Work item:
Your answer is the lines below, exactly, from the one that contains "Proof. unfold reservedIp. pres_go. Qed." through the one that contains "Definition clears (chaddr", both included.

Dataset entries:
• • • • •
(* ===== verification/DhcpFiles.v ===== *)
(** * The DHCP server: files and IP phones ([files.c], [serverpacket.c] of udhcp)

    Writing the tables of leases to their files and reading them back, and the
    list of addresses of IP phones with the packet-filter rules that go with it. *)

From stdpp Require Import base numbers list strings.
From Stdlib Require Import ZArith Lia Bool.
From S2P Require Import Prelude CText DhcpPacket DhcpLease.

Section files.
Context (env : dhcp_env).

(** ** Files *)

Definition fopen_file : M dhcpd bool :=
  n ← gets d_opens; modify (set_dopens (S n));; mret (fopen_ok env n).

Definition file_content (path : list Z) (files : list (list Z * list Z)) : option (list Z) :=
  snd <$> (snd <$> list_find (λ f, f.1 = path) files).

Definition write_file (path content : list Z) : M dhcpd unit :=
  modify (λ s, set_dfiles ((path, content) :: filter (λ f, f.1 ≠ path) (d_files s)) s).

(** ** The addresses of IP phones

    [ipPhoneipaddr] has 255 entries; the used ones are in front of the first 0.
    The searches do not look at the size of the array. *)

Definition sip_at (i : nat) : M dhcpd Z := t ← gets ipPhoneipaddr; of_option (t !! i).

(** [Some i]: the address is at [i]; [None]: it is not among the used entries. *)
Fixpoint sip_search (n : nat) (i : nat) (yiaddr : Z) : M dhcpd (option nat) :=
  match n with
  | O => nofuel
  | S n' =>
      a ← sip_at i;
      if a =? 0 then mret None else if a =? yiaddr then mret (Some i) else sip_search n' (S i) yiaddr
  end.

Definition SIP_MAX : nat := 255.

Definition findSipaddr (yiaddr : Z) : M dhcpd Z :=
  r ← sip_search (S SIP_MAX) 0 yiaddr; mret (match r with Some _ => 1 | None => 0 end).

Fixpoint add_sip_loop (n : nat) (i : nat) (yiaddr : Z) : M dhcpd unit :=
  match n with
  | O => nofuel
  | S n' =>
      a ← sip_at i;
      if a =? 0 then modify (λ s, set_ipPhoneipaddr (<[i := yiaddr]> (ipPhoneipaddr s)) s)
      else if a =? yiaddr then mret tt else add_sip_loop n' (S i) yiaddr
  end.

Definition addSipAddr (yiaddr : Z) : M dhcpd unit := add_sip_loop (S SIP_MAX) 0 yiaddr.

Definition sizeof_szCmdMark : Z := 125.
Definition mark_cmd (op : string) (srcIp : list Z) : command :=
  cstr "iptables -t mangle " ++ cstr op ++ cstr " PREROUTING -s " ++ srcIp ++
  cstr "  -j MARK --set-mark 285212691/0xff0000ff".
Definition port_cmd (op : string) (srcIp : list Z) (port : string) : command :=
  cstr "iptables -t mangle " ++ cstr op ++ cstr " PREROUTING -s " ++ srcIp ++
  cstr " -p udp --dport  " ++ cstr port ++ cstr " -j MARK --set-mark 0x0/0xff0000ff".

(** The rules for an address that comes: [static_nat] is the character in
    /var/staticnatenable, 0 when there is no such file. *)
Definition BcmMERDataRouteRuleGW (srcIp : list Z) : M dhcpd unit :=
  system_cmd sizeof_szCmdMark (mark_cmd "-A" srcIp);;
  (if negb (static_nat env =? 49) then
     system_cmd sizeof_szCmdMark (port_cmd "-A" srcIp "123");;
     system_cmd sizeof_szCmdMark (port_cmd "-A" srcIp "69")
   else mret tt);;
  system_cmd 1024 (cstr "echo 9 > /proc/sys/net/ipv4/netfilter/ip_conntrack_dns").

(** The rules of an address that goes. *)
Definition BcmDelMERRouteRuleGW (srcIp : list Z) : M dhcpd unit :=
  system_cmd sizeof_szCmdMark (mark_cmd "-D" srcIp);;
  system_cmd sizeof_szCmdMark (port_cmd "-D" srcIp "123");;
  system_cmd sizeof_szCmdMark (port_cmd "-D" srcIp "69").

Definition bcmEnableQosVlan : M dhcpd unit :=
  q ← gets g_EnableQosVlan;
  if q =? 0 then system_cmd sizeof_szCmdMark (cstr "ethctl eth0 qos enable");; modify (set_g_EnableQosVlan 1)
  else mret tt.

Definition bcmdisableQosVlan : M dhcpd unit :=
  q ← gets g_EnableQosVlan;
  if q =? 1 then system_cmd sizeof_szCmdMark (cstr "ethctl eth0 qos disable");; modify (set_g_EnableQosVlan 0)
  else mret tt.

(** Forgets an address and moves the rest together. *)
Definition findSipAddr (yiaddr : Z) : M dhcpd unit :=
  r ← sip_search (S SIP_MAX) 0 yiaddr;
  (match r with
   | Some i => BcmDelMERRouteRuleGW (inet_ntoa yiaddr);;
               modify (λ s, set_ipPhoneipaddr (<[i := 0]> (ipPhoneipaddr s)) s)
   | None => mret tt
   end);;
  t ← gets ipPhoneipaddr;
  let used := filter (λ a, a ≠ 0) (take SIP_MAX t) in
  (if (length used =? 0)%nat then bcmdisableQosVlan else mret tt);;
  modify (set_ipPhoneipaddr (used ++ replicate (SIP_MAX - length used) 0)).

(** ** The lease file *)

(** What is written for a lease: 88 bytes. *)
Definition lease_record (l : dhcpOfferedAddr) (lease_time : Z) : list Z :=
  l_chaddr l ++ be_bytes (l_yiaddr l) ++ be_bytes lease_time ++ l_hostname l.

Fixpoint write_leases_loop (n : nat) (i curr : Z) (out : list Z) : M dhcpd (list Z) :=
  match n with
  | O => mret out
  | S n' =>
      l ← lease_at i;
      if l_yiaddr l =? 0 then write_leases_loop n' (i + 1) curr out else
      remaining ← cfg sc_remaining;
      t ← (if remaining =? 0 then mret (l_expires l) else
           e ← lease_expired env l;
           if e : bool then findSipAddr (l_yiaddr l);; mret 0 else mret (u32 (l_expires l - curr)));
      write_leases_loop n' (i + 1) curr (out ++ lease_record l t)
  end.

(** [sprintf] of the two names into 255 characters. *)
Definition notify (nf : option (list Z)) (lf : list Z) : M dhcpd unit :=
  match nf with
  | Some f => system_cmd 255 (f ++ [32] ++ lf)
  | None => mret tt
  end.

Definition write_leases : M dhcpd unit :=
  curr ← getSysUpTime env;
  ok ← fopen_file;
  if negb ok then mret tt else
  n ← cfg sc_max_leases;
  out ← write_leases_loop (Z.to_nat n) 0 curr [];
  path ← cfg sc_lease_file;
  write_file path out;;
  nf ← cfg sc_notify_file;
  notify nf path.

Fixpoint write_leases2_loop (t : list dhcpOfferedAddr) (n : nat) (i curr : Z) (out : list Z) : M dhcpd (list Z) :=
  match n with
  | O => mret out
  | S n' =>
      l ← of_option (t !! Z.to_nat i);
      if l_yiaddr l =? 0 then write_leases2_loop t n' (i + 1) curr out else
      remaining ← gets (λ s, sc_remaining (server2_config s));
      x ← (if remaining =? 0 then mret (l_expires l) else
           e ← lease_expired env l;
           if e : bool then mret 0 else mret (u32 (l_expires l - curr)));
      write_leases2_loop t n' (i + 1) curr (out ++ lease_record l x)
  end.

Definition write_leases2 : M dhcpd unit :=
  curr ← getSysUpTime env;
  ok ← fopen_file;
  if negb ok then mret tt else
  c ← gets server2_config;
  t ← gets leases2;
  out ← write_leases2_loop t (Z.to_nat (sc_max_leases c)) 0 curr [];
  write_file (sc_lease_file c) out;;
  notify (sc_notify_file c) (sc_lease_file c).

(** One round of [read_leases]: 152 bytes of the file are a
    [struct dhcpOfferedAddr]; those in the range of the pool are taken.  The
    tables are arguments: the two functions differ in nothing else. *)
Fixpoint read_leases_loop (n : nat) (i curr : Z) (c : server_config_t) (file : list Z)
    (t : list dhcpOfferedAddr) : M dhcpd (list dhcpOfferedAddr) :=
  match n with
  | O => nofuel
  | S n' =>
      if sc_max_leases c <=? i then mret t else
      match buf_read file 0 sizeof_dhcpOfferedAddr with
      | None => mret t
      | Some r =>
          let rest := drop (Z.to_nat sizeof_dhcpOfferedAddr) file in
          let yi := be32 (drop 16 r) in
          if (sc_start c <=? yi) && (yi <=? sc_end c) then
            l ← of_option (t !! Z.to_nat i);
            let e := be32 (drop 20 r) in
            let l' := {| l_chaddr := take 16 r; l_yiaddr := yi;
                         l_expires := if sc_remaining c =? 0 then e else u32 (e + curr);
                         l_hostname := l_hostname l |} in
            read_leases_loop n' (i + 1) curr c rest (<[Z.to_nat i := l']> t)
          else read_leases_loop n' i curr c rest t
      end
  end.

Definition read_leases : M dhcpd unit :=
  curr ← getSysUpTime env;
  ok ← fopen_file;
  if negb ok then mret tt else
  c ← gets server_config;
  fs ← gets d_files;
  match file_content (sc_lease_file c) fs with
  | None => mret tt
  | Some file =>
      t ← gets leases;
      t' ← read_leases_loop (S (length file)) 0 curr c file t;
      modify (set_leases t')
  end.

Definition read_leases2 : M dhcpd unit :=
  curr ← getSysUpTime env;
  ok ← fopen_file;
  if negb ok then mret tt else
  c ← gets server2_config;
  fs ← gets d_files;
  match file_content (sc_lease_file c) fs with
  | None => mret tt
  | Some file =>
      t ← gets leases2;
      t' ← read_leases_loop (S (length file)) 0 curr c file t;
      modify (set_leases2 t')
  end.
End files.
• • • • •
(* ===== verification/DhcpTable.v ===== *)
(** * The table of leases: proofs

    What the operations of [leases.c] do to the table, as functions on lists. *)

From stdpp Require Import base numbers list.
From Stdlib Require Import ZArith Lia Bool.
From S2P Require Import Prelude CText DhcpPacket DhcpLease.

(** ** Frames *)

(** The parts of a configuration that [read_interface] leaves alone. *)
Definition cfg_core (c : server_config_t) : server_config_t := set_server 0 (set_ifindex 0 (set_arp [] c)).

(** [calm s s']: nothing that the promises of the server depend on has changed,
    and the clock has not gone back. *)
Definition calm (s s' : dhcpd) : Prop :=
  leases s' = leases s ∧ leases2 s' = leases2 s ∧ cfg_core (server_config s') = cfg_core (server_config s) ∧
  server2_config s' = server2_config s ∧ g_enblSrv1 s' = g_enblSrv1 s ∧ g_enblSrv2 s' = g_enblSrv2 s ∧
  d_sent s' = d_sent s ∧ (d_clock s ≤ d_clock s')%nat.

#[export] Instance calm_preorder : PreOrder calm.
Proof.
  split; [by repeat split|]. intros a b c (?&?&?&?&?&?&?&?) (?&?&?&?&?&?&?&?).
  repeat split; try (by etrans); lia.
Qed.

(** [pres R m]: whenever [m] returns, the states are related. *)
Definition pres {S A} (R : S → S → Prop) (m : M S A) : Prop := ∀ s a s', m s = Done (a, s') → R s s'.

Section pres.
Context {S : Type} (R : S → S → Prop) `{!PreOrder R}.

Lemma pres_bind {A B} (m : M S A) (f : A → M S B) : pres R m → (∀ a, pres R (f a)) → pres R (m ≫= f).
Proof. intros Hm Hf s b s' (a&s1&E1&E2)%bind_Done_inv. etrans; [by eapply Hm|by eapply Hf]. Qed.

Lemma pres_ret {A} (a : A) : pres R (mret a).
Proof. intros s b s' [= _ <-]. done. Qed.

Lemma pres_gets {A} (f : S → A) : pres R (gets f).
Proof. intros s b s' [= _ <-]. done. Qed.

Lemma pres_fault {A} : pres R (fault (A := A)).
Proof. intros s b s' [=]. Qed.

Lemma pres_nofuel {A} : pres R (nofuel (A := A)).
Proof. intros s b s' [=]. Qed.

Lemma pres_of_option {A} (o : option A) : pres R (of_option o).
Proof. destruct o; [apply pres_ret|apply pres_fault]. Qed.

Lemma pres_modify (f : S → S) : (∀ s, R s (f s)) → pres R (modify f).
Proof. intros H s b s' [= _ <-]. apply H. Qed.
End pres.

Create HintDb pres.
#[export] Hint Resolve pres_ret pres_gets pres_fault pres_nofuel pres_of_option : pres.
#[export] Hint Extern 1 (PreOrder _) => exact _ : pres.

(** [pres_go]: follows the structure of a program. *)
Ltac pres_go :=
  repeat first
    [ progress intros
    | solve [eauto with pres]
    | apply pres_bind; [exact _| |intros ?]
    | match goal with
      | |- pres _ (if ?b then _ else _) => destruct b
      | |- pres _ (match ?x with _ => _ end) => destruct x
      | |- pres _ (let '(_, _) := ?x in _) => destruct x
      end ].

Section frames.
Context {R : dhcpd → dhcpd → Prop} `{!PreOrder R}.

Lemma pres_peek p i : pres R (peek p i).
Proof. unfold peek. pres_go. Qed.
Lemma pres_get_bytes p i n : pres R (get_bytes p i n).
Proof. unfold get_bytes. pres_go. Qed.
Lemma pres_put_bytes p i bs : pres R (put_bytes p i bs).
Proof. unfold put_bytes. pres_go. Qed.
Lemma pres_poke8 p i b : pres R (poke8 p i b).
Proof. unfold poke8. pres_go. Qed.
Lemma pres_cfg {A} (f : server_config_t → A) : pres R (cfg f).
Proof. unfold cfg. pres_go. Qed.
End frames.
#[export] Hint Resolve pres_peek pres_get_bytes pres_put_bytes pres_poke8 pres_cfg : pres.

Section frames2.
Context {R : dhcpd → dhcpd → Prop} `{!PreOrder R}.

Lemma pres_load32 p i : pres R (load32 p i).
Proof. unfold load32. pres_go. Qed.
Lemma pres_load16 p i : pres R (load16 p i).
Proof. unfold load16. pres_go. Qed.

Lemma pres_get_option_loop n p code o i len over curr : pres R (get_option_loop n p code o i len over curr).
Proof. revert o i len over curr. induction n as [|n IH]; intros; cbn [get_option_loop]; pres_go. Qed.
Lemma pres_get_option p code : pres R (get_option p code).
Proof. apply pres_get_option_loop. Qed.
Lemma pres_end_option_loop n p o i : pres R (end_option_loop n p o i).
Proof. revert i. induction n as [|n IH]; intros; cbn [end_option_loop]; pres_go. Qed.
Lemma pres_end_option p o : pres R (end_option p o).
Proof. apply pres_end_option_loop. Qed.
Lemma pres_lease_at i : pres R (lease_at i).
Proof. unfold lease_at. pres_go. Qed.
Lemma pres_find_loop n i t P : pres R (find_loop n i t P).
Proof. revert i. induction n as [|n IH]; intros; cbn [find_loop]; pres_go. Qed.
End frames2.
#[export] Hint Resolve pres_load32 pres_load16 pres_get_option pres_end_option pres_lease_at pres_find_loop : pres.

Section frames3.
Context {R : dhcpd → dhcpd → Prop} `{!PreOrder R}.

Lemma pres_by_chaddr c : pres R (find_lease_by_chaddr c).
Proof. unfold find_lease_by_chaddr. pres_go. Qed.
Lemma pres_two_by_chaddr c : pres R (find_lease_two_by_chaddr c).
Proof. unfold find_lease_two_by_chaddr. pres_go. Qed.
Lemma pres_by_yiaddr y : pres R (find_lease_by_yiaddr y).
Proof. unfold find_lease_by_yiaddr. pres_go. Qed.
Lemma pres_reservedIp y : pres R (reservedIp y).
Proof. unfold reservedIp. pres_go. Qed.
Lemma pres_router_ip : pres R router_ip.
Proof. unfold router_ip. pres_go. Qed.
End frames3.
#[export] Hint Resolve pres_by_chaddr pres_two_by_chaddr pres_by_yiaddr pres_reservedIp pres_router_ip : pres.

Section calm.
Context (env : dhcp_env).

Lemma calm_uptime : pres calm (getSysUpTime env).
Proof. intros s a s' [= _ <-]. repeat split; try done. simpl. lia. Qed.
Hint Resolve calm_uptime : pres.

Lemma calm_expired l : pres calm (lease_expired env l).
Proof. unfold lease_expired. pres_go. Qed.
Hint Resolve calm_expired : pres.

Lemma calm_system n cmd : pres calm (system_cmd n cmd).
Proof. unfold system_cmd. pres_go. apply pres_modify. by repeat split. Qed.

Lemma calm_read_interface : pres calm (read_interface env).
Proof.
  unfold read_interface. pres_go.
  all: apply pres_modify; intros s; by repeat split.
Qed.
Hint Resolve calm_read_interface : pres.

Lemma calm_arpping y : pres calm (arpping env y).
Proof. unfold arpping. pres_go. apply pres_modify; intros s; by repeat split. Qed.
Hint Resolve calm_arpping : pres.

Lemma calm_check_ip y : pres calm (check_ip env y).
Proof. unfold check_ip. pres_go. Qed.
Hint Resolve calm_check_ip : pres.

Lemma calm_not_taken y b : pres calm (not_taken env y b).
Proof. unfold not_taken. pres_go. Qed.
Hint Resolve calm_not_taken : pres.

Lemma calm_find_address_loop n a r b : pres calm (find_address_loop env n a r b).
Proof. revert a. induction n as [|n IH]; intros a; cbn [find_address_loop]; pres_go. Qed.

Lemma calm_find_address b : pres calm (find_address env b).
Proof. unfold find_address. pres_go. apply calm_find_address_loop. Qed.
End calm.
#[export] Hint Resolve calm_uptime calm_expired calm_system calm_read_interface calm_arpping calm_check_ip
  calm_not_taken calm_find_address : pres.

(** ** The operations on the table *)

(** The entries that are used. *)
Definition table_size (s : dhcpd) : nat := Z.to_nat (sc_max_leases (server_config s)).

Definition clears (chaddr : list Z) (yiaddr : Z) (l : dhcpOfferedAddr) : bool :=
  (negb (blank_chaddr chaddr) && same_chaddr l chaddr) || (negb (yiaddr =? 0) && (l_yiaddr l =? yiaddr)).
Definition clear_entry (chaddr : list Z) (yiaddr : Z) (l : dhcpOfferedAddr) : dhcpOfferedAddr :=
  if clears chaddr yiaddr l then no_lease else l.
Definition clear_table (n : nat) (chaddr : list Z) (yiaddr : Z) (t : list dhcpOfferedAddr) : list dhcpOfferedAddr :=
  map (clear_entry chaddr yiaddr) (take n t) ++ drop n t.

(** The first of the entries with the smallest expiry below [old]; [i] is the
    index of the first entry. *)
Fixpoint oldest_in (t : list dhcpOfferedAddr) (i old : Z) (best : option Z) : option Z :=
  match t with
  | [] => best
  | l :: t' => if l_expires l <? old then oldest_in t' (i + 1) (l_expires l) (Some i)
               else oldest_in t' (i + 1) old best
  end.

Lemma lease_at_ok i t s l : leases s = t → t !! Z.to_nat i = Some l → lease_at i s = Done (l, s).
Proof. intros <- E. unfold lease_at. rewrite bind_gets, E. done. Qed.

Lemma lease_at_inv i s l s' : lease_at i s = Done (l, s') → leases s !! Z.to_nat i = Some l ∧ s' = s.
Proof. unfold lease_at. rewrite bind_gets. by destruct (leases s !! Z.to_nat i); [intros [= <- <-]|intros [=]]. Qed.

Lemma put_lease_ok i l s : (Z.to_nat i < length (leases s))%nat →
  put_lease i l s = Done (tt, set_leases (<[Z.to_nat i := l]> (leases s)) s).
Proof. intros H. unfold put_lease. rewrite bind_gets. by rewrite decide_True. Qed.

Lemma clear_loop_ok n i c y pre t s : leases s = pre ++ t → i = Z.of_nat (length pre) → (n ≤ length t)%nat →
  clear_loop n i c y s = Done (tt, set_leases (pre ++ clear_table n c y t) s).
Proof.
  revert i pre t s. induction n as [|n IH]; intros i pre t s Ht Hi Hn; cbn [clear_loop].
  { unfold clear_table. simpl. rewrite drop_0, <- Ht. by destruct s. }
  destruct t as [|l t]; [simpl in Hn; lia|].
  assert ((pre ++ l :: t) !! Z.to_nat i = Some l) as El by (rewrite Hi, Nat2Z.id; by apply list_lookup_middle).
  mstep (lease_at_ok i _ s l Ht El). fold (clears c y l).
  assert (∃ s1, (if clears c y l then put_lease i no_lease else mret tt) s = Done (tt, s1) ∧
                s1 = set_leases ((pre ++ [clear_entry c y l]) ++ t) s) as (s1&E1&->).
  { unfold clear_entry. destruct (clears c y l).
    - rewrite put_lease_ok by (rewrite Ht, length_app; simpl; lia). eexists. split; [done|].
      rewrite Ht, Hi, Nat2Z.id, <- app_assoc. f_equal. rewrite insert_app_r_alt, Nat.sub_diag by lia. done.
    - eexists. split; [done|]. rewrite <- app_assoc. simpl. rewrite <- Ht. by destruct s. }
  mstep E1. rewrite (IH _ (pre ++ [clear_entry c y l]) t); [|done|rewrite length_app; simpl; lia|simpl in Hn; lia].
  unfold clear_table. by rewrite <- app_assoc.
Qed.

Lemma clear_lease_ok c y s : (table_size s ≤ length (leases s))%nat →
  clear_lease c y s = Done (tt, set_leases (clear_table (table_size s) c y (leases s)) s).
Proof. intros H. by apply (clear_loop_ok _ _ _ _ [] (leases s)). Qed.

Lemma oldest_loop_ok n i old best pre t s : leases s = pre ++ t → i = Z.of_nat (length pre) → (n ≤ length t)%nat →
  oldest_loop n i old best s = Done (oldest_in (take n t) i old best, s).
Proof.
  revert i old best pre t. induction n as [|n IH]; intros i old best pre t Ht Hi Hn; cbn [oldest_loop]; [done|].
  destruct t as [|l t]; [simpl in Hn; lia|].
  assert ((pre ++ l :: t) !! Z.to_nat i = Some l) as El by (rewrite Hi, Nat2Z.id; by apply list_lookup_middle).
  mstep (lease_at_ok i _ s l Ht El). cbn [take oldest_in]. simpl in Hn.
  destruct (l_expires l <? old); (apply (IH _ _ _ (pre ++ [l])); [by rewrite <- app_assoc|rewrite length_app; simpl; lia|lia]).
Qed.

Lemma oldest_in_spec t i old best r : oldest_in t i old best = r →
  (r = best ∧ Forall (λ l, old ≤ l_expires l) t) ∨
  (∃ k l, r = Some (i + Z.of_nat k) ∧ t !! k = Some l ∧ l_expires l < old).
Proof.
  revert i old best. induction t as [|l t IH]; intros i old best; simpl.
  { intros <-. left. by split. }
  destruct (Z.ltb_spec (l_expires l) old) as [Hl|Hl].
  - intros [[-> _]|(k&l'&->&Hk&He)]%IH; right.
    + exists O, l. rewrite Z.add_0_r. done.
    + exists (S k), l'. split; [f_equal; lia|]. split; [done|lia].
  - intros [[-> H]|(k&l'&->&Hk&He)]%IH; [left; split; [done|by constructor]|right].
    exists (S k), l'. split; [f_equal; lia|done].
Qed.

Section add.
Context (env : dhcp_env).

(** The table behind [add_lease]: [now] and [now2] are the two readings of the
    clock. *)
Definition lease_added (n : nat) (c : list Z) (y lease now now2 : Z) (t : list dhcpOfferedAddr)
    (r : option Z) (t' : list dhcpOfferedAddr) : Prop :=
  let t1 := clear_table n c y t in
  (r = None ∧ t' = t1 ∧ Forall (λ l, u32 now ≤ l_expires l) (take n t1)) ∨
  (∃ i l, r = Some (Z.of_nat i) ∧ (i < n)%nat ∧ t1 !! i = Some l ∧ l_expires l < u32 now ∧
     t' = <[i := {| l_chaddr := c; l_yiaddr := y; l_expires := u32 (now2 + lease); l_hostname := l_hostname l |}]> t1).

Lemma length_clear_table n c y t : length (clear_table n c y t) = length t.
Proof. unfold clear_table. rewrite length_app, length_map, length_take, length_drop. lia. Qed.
• • • • •
Answer area:
Proof. unfold reservedIp. pres_go. Qed.
Lemma pres_router_ip : pres R router_ip.
Proof. unfold router_ip. pres_go. Qed.
End frames3.
#[export] Hint Resolve pres_by_chaddr pres_two_by_chaddr pres_by_yiaddr pres_reservedIp pres_router_ip : pres.

Section calm.
Context (env : dhcp_env).

Lemma calm_uptime : pres calm (getSysUpTime env).
Proof. intros s a s' [= _ <-]. repeat split; try done. simpl. lia. Qed.
Hint Resolve calm_uptime : pres.

Lemma calm_expired l : pres calm (lease_expired env l).
Proof. unfold lease_expired. pres_go. Qed.
Hint Resolve calm_expired : pres.

Lemma calm_system n cmd : pres calm (system_cmd n cmd).
Proof. unfold system_cmd. pres_go. apply pres_modify. by repeat split. Qed.

Lemma calm_read_interface : pres calm (read_interface env).
Proof.
  unfold read_interface. pres_go.
  all: apply pres_modify; intros s; by repeat split.
Qed.
Hint Resolve calm_read_interface : pres.

Lemma calm_arpping y : pres calm (arpping env y).
Proof. unfold arpping. pres_go. apply pres_modify; intros s; by repeat split. Qed.
Hint Resolve calm_arpping : pres.

Lemma calm_check_ip y : pres calm (check_ip env y).
Proof. unfold check_ip. pres_go. Qed.
Hint Resolve calm_check_ip : pres.

Lemma calm_not_taken y b : pres calm (not_taken env y b).
Proof. unfold not_taken. pres_go. Qed.
Hint Resolve calm_not_taken : pres.

Lemma calm_find_address_loop n a r b : pres calm (find_address_loop env n a r b).
Proof. revert a. induction n as [|n IH]; intros a; cbn [find_address_loop]; pres_go. Qed.

Lemma calm_find_address b : pres calm (find_address env b).
Proof. unfold find_address. pres_go. apply calm_find_address_loop. Qed.
End calm.
#[export] Hint Resolve calm_uptime calm_expired calm_system calm_read_interface calm_arpping calm_check_ip
  calm_not_taken calm_find_address : pres.

(** ** The operations on the table *)

(** The entries that are used. *)
Definition table_size (s : dhcpd) : nat := Z.to_nat (sc_max_leases (server_config s)).

Definition clears (chaddr : list Z) (yiaddr : Z) (l : dhcpOfferedAddr) : bool :=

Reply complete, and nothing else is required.